> _WHAT TO PRODUCE_: For the records below, print the lines from the line with "(forall key, In" through the line with "cbn [bind]. intros [= <-]." exactly as written; include both end lines and exclude the rest.

Stored data entries

┄┄┄┄┄┄┄┄┄┄

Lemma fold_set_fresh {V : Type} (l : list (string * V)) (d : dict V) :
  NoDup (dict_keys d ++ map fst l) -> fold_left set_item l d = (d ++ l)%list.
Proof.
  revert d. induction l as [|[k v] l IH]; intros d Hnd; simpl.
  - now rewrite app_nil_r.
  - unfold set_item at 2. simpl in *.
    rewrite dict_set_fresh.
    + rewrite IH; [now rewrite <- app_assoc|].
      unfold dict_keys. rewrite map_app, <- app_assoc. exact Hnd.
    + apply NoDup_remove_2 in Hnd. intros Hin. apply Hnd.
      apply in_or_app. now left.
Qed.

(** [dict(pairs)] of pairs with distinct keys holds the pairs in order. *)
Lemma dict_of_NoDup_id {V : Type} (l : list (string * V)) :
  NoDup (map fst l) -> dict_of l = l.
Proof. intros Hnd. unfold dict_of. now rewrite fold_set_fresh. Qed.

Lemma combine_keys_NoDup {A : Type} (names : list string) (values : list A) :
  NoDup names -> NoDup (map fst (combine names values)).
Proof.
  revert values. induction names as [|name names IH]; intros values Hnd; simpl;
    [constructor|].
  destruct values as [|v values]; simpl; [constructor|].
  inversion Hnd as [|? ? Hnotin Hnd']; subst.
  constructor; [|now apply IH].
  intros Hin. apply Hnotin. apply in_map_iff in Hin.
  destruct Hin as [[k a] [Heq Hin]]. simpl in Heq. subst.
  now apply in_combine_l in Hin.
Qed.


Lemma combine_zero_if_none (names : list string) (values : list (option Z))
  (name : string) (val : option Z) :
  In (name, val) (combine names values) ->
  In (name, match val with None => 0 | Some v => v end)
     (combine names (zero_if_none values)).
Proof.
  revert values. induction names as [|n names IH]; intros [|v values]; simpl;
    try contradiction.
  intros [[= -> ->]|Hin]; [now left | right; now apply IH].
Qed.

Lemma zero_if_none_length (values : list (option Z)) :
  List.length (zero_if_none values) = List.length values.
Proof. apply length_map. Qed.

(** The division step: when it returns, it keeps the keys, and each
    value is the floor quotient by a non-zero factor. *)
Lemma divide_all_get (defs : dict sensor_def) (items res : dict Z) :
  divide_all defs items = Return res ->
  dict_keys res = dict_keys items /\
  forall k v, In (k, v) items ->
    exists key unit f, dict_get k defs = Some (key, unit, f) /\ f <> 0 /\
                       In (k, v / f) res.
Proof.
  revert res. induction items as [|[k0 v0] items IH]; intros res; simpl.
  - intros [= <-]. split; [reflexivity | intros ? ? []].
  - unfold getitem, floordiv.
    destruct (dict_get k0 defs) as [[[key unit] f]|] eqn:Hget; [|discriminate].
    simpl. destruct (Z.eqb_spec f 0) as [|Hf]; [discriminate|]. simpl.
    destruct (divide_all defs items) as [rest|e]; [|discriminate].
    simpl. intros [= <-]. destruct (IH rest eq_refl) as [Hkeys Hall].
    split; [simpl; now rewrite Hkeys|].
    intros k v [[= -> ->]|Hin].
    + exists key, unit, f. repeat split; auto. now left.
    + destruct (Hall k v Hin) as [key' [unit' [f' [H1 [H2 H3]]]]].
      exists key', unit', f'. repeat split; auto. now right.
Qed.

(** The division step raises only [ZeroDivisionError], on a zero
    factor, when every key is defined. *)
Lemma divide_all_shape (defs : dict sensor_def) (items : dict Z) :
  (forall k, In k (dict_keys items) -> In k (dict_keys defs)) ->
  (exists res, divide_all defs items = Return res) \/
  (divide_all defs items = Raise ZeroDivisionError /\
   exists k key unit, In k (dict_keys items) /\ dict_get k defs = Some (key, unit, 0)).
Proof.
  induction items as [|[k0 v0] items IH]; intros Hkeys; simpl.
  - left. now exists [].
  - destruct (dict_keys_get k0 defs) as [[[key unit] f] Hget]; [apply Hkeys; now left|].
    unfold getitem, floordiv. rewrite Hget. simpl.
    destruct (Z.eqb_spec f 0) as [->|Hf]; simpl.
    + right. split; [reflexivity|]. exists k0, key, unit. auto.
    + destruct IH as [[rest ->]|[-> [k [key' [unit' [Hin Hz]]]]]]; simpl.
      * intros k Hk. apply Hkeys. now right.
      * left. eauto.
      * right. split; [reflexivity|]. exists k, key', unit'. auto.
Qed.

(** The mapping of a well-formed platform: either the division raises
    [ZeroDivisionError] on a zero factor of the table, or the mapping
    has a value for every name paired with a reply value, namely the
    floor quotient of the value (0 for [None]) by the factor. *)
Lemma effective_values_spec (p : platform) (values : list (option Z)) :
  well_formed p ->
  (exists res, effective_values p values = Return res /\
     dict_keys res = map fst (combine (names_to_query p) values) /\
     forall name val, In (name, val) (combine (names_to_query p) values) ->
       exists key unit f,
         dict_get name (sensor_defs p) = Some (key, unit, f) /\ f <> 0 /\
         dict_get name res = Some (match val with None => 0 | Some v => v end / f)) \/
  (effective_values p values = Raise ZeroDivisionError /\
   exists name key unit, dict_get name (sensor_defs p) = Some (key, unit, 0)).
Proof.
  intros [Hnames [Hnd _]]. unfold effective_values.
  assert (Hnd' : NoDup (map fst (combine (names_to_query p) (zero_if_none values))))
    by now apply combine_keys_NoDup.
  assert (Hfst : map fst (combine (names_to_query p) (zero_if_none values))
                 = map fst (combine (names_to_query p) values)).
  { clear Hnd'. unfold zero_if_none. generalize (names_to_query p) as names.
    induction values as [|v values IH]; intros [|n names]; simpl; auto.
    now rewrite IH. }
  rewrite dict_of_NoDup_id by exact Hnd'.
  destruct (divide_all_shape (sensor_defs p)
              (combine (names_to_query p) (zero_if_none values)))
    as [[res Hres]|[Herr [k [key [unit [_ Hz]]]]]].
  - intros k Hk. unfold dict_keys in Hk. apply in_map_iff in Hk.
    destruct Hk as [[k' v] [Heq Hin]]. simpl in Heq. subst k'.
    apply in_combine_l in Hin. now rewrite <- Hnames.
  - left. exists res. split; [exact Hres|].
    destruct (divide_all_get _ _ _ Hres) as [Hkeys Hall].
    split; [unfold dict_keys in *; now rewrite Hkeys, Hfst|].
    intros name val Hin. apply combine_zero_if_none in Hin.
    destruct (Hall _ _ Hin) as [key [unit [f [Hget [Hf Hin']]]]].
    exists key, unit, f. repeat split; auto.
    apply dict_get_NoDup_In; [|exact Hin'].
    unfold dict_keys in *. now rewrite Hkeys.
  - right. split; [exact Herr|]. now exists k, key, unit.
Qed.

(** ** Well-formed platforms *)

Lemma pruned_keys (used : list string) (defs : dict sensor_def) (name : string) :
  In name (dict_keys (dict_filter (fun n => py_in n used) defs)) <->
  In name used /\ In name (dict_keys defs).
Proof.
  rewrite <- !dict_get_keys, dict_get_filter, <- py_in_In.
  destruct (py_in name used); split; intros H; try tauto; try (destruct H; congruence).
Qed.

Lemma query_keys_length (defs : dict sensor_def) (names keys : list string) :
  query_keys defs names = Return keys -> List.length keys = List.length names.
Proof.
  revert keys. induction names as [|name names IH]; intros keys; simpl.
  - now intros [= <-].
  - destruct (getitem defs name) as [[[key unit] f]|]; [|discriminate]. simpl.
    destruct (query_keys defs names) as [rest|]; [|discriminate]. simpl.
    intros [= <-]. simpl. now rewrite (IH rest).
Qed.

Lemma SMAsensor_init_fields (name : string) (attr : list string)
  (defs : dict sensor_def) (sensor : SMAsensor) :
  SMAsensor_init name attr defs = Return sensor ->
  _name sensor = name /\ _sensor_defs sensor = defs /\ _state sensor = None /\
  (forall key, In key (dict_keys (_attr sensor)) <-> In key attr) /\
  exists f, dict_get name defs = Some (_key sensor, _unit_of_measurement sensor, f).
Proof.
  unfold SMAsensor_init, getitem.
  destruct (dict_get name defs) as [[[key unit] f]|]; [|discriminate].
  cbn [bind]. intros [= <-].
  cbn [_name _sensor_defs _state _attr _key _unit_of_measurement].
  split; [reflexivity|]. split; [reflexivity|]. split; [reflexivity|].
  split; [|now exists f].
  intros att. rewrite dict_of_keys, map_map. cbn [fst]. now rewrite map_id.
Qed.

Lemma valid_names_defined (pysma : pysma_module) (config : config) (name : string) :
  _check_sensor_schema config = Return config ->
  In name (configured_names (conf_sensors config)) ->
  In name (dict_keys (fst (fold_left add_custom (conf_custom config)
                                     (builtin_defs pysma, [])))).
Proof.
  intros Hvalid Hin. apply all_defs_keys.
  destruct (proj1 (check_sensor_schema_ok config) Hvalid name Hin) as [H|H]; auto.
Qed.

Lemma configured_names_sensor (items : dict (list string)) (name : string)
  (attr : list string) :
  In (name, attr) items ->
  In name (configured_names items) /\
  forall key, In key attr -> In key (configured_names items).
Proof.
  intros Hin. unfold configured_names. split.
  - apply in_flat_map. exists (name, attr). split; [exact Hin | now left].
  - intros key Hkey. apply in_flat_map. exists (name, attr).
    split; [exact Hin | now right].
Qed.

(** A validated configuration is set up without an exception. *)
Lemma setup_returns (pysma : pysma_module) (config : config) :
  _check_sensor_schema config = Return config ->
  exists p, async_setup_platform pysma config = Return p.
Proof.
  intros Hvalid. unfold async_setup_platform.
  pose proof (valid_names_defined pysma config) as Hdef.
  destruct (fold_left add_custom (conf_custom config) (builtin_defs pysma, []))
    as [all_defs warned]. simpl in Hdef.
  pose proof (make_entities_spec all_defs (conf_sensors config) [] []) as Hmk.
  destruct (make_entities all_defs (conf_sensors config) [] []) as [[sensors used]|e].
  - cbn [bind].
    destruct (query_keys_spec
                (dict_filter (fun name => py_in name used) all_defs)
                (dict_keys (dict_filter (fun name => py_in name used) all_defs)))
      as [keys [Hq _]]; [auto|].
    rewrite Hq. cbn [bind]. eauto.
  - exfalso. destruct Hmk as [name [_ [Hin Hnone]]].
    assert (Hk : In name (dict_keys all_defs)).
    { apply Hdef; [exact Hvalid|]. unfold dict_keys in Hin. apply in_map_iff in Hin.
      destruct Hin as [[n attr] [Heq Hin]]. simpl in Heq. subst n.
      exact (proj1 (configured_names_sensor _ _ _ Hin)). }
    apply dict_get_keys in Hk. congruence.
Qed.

┄┄┄┄┄┄┄┄┄┄

> _YOUR SOLUTION_:
  (forall key, In key (dict_keys (_attr sensor)) <-> In key attr) /\
  exists f, dict_get name defs = Some (_key sensor, _unit_of_measurement sensor, f).
Proof.
  unfold SMAsensor_init, getitem.
  destruct (dict_get name defs) as [[[key unit] f]|]; [|discriminate].
  cbn [bind]. intros [= <-].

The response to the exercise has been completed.